Owing to the spike in home-bound violence during the COVID-19 pandemic and an emergence of the Shadow Pandemic, as termed by the United Nations, Bharti, through SBOX launched a campaign Make Home a Safe Space that offered free capacity building workshops to equip bystanders to prevent gender-based and sexual violence in their families and communities. The campaign was supported by several celebrities and influencers including Sonakshi Sinha, Sonu Nigam, Manoj Bajpayee, Neena Gupta, Masaba Gupta & R. Madhavan.

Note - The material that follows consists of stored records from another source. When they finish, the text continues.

(* ===== verification/SyncMapStore.v ===== *)
(** * SyncMapStore: src/store/syncmap.go

    [strings] is a [sync.Map] of strings; [hashes] is a [sync.Map] whose
    values are POINTERS to further [sync.Map]s.  The pointers are kept: the
    inner maps live in a heap, and [LoadOrStore] allocates a fresh map on
    every call even when it is not used. *)

From stdpp Require Import base list gmap strings.
From Stdlib Require Import Lia.
From S2P Require Import Prelude GoLib StoreSpec.

Record SyncMapStore := mkSyncMapStore {
  sm_strings : gmap gostring gostring;
  sm_hashes : gmap gostring nat;
  sm_heap : gmap nat (gmap gostring gostring);
  sm_next : nat
}.

Definition NewSyncMapStore : SyncMapStore := mkSyncMapStore ∅ ∅ ∅ 0.

Definition SyncMapStore_Set (key value : gostring) (s : SyncMapStore) : go SyncMapStore :=
  Ret (mkSyncMapStore (<[key := value]> (sm_strings s)) (sm_hashes s) (sm_heap s) (sm_next s)).

Definition SyncMapStore_Del (key : gostring) (s : SyncMapStore) : go SyncMapStore :=
  Ret (mkSyncMapStore (delete key (sm_strings s)) (delete key (sm_hashes s)) (sm_heap s) (sm_next s)).

Definition SyncMapStore_Get (key : gostring) (s : SyncMapStore) : go (option gostring) :=
  Ret (sm_strings s !! key).

(** [s.hashes.LoadOrStore(hash, &sync.Map{})]: the pointer now stored. *)
Definition LoadOrStore (hash : gostring) (s : SyncMapStore) : nat * SyncMapStore :=
  let fresh := sm_next s in
  let heap := <[fresh := ∅]> (sm_heap s) in
  match sm_hashes s !! hash with
  | Some p => (p, mkSyncMapStore (sm_strings s) (sm_hashes s) heap (S fresh))
  | None => (fresh, mkSyncMapStore (sm_strings s) (<[hash := fresh]> (sm_hashes s)) heap (S fresh))
  end.

(** [h.( *sync.Map ).Store(key, value)] through the pointer [p]. *)
Definition inner_Store (p : nat) (key value : gostring) (s : SyncMapStore) : go SyncMapStore :=
  match sm_heap s !! p with
  | Some m => Ret (mkSyncMapStore (sm_strings s) (sm_hashes s) (<[p := <[key := value]> m]> (sm_heap s)) (sm_next s))
  | None => Panic
  end.

Definition SyncMapStore_HSet (hash key value : gostring) (s : SyncMapStore) : go SyncMapStore :=
  let '(p, s1) := LoadOrStore hash s in
  inner_Store p key value s1.

Definition SyncMapStore_HGet (hash key : gostring) (s : SyncMapStore) : go (option gostring) :=
  match sm_hashes s !! hash with
  | None => Ret None
  | Some p =>
      match sm_heap s !! p with
      | Some m => Ret (m !! key)
      | None => Panic
      end
  end.

(** The [Range] callback copies each pair into [out]. *)
Definition SyncMapStore_HGetAll (hash : gostring) (s : SyncMapStore) :
    go (option (gmap gostring gostring)) :=
  match sm_hashes s !! hash with
  | None => Ret None
  | Some p =>
      match sm_heap s !! p with
      | Some m => Ret (Some (map_fold (λ k v out, <[k := v]> out) ∅ m))
      | None => Panic
      end
  end.

Definition SyncMapStore_Close (s : SyncMapStore) : go SyncMapStore := Ret s.

#[global] Instance SyncMapStore_ops : StoreOps SyncMapStore := {
  st_Set := SyncMapStore_Set;
  st_Get := SyncMapStore_Get;
  st_Del := SyncMapStore_Del;
  st_HSet := SyncMapStore_HSet;
  st_HGet := SyncMapStore_HGet;
  st_HGetAll := SyncMapStore_HGetAll;
  st_Close := SyncMapStore_Close
}.

(** ** Invariant: no dangling and no shared pointer *)
Record SyncMapStore_inv (s : SyncMapStore) : Prop := {
  syncmap_valid h p : sm_hashes s !! h = Some p → is_Some (sm_heap s !! p);
  syncmap_fresh p : is_Some (sm_heap s !! p) → p < sm_next s;
  syncmap_inj h h' p : sm_hashes s !! h = Some p → sm_hashes s !! h' = Some p → h = h'
}.

Definition SyncMapStore_abs (s : SyncMapStore) : kv :=
  mkKV (sm_strings s) (omap (λ p, sm_heap s !! p) (sm_hashes s)).

Lemma map_fold_insert_copy (m : gmap gostring gostring) :
  map_fold (λ k v out, <[k := v]> out) ∅ m = m.
Proof.
  apply (map_fold_weak_ind (λ (r m' : gmap gostring gostring), r = m')); [done|].
  by intros k v m' r _ ->.
Qed.

Lemma syncmap_next_unused s : SyncMapStore_inv s → sm_heap s !! sm_next s = None.
Proof.
  intros Hi. apply eq_None_not_Some. intros H%(syncmap_fresh s Hi). lia.
Qed.

Lemma NewSyncMapStore_inv : SyncMapStore_inv NewSyncMapStore.
Proof.
  split; simpl.
  - intros h p. by rewrite lookup_empty.
  - intros p [? H]. by rewrite lookup_empty in H.
  - intros h h' p. by rewrite lookup_empty.
Qed.

Lemma LoadOrStore_spec hash s :
  SyncMapStore_inv s →
  let '(p, s1) := LoadOrStore hash s in
  SyncMapStore_inv s1 ∧ sm_hashes s1 !! hash = Some p ∧ sm_strings s1 = sm_strings s ∧
  sm_heap s1 !! p = Some (default ∅ (kv_hashes (SyncMapStore_abs s) !! hash)) ∧
  (∀ h, h ≠ hash → kv_hashes (SyncMapStore_abs s1) !! h = kv_hashes (SyncMapStore_abs s) !! h).
Proof.
  intros Hi. unfold LoadOrStore. pose proof (syncmap_next_unused s Hi) as Hfr.
  destruct Hi as [Hv Hf Hj]. destruct (sm_hashes s !! hash) as [p|] eqn:E; simpl.
  - destruct (Hv hash p E) as [m Hm]. assert (p < sm_next s) by eauto.
    split_and!; [split; simpl|done|done| |].
    + intros h q Hq. destruct (Hv h q Hq) as [mq Hmq]. assert (q < sm_next s) by eauto.
      rewrite lookup_insert_ne by lia. eauto.
    + intros q [mq Hq]. destruct (decide (q = sm_next s)) as [->|]; [lia|].
      rewrite lookup_insert_ne in Hq by done. assert (q < sm_next s) by eauto. lia.
    + done.
    + rewrite lookup_insert_ne by lia. rewrite lookup_omap, E. simpl. by rewrite Hm.
    + intros h Hne. rewrite !lookup_omap. destruct (sm_hashes s !! h) as [q|] eqn:Eq; simpl; [|done].
      assert (q < sm_next s) by eauto. by rewrite lookup_insert_ne by lia.
  - split_and!; [split; simpl| by rewrite lookup_insert_eq|done| |].
    + intros h q. rewrite lookup_insert. case_decide; intros Hq; simplify_eq.
      * rewrite lookup_insert_eq; eauto.
      * assert (q < sm_next s) by eauto. rewrite lookup_insert_ne by lia. eauto.
    + intros q [mq Hq]. destruct (decide (q = sm_next s)) as [->|]; [lia|].
      rewrite lookup_insert_ne in Hq by done. assert (q < sm_next s) by eauto. lia.
    + intros h h' q. rewrite !lookup_insert. repeat case_decide; intros; simplify_eq; try done.
      * assert (sm_next s < sm_next s) by eauto. lia.
      * assert (sm_next s < sm_next s) by eauto. lia.
      * eauto.
    + rewrite lookup_insert_eq, lookup_omap, E. done.
    + intros h Hne. rewrite !lookup_omap, lookup_insert_ne by done.
      destruct (sm_hashes s !! h) as [q|] eqn:Eq; simpl; [|done].
      assert (q < sm_next s) by eauto. by rewrite lookup_insert_ne by lia.
Qed.

Lemma inner_Store_spec hash p m key value s :
  SyncMapStore_inv s → sm_hashes s !! hash = Some p → sm_heap s !! p = Some m →
  ∃ s', inner_Store p key value s = Ret s' ∧ SyncMapStore_inv s' ∧ sm_strings s' = sm_strings s ∧
    kv_hashes (SyncMapStore_abs s') = <[hash := <[key := value]> m]> (kv_hashes (SyncMapStore_abs s)).
Proof.
  intros [Hv Hf Hj] Hp Hm. unfold inner_Store. rewrite Hm.
  eexists; split_and!; [done|split; simpl|done|].
  - intros h q Hq. rewrite lookup_insert. case_decide; eauto.
  - intros q. rewrite lookup_insert. case_decide; subst; eauto.
  - done.
  - simpl. apply map_eq; intros h. rewrite lookup_omap, lookup_insert.
    case_decide as Hd; [subst; rewrite Hp; simpl; by rewrite lookup_insert_eq|].
    rewrite lookup_omap. destruct (sm_hashes s !! h) as [q|] eqn:Eq; simpl; [|done].
    rewrite lookup_insert_ne; [done|]. intros ->. eauto.
Qed.

#[global] Program Instance SyncMapStore_laws : StoreLaws SyncMapStore := {
  st_inv := SyncMapStore_inv;
  st_abs := SyncMapStore_abs
}.
Next Obligation. intros k v s [??]. eexists; split_and!; [done|by split|done]. Qed.
Next Obligation.
  intros k s [Hv Hf Hj]. eexists; split_and!; [done|split; simpl|].
  - intros h p [_ ?]%lookup_delete_Some. eauto.
  - done.
  - intros h h' p [_ ?]%lookup_delete_Some [_ ?]%lookup_delete_Some. eauto.
  - unfold SyncMapStore_abs, kv_del; simpl. f_equal. by rewrite omap_delete.
Qed.
Next Obligation.
  intros h k v s Hi. simpl. unfold SyncMapStore_HSet.
  pose proof (LoadOrStore_spec h s Hi) as Hl. destruct (LoadOrStore h s) as [p s1].
  destruct Hl as (Hi1 & Hp & Hstr & Hm & Hoth).
  destruct (inner_Store_spec h p _ k v s1 Hi1 Hp Hm) as (s' & -> & Hi' & Hstr' & Hh).
  eexists; split_and!; [done|done|].
  destruct (SyncMapStore_abs s') as [ss hs] eqn:E. unfold kv_hset.
  assert (ss = sm_strings s') as -> by (unfold SyncMapStore_abs in E; congruence).
  simpl in Hh. subst hs. f_equal; [simpl; congruence|].
  apply map_eq; intros j. rewrite !lookup_insert. case_decide; [done|]. by apply Hoth.
Qed.
Next Obligation. reflexivity. Qed.
Next Obligation.
  intros h k s Hi. simpl. unfold SyncMapStore_HGet, kv_hget; simpl. rewrite lookup_omap.
  destruct (sm_hashes s !! h) as [p|] eqn:E; simpl; [|done].
  destruct (syncmap_valid s Hi h p E) as [m ->]. done.
Qed.
Next Obligation.
  intros h s Hi. simpl. unfold SyncMapStore_HGetAll, kv_hgetall; simpl. rewrite lookup_omap.
  destruct (sm_hashes s !! h) as [p|] eqn:E; simpl; [|done].
  destruct (syncmap_valid s Hi h p E) as [m ->]. by rewrite map_fold_insert_copy.
Qed.

(** ** Theorems *)

(** Every sequence of calls on a new SyncMapStore returns and answers
    what one pair of maps would answer, although its hashes are reached
    through pointers: no pointer dangles and no two hashes share an inner
    map, also after a hash is deleted and created again. *)
Theorem syncmap_refines (os : list store_op) :
  ∃ s', store_run os NewSyncMapStore = Ret (s', (kv_run os kv_empty).2) ∧
        SyncMapStore_inv s' ∧ SyncMapStore_abs s' = (kv_run os kv_empty).1.
Proof.
  destruct (store_refines os NewSyncMapStore) as (s' & Hr & Hi & Ha);
    [exact NewSyncMapStore_inv|].
  simpl in Hr, Ha. by exists s'.
Qed.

Bharti continues to lead Sakshi with utmost commitment and has emerged as a role-model for several young girls and women across India. Under Bharti's leadership, Sakshi has been awarded the prestigious ASSOCHAM Award for Outstanding Contribution towards Systemic Change for Gender Equality.

== Plays ==
- Yellow Wallpaper (2000)
- Rooh Ka Ghar: The Most Important Question (2001)
- Suraksha (2001)
- Bhanwar (2001)
- Saatwan Darwaaza (2002)
- One is Not Enough (Series of 10 Short Plays) (2003)
- At Play (Multimedia Installation) British Council (2003)
- It's Not a Play (2004)
- Khel (2004)
- Jailbirds (2005)
- 45'35'55 (2006)
- Nun & The Prostitute (2007)
- Blind Date (2007)
- As the Sun Sets (2008)
- Rubaru: Raj Kapoor in Russia (2009)
- Walk Once More (2009)
- Nana(2011)
- Miss Blossom Callahan Patialewaali (2012)
- Uncoupled Couple (2013)
- Jug Jug Jiyo (2013)
- Single Mingle (2015)
- Amavas Se Amaltas (2016)
- Agaaz (2017)
- Gup Chup Gapp (2019)
- Ghat Ghat Mein Panchi Bolta Hai (2021)

==Memberships==

In 2013, Bharti was appointed a member of the Central Advisory Committee of the Government of India on combating of trafficking of women and children for commercial sexual exploitation. Other than that, she is also a Rotary Global Peace Fellow, Fellow of the KK Birla Foundation and Special Fellow of WISCOMP.

==Awards==

In 2013, Bharti won the UNFPA Laadli Media Award for her play Jug Jug Jiyo. Following which in 2016, she received the Karmaveer Chakra Award for Social Change & Justice and the Woman of the Elements Chakra. In 2021, Bharti won the 40 Over 40 award by SheThePeople and the Global Women Inspiration Award.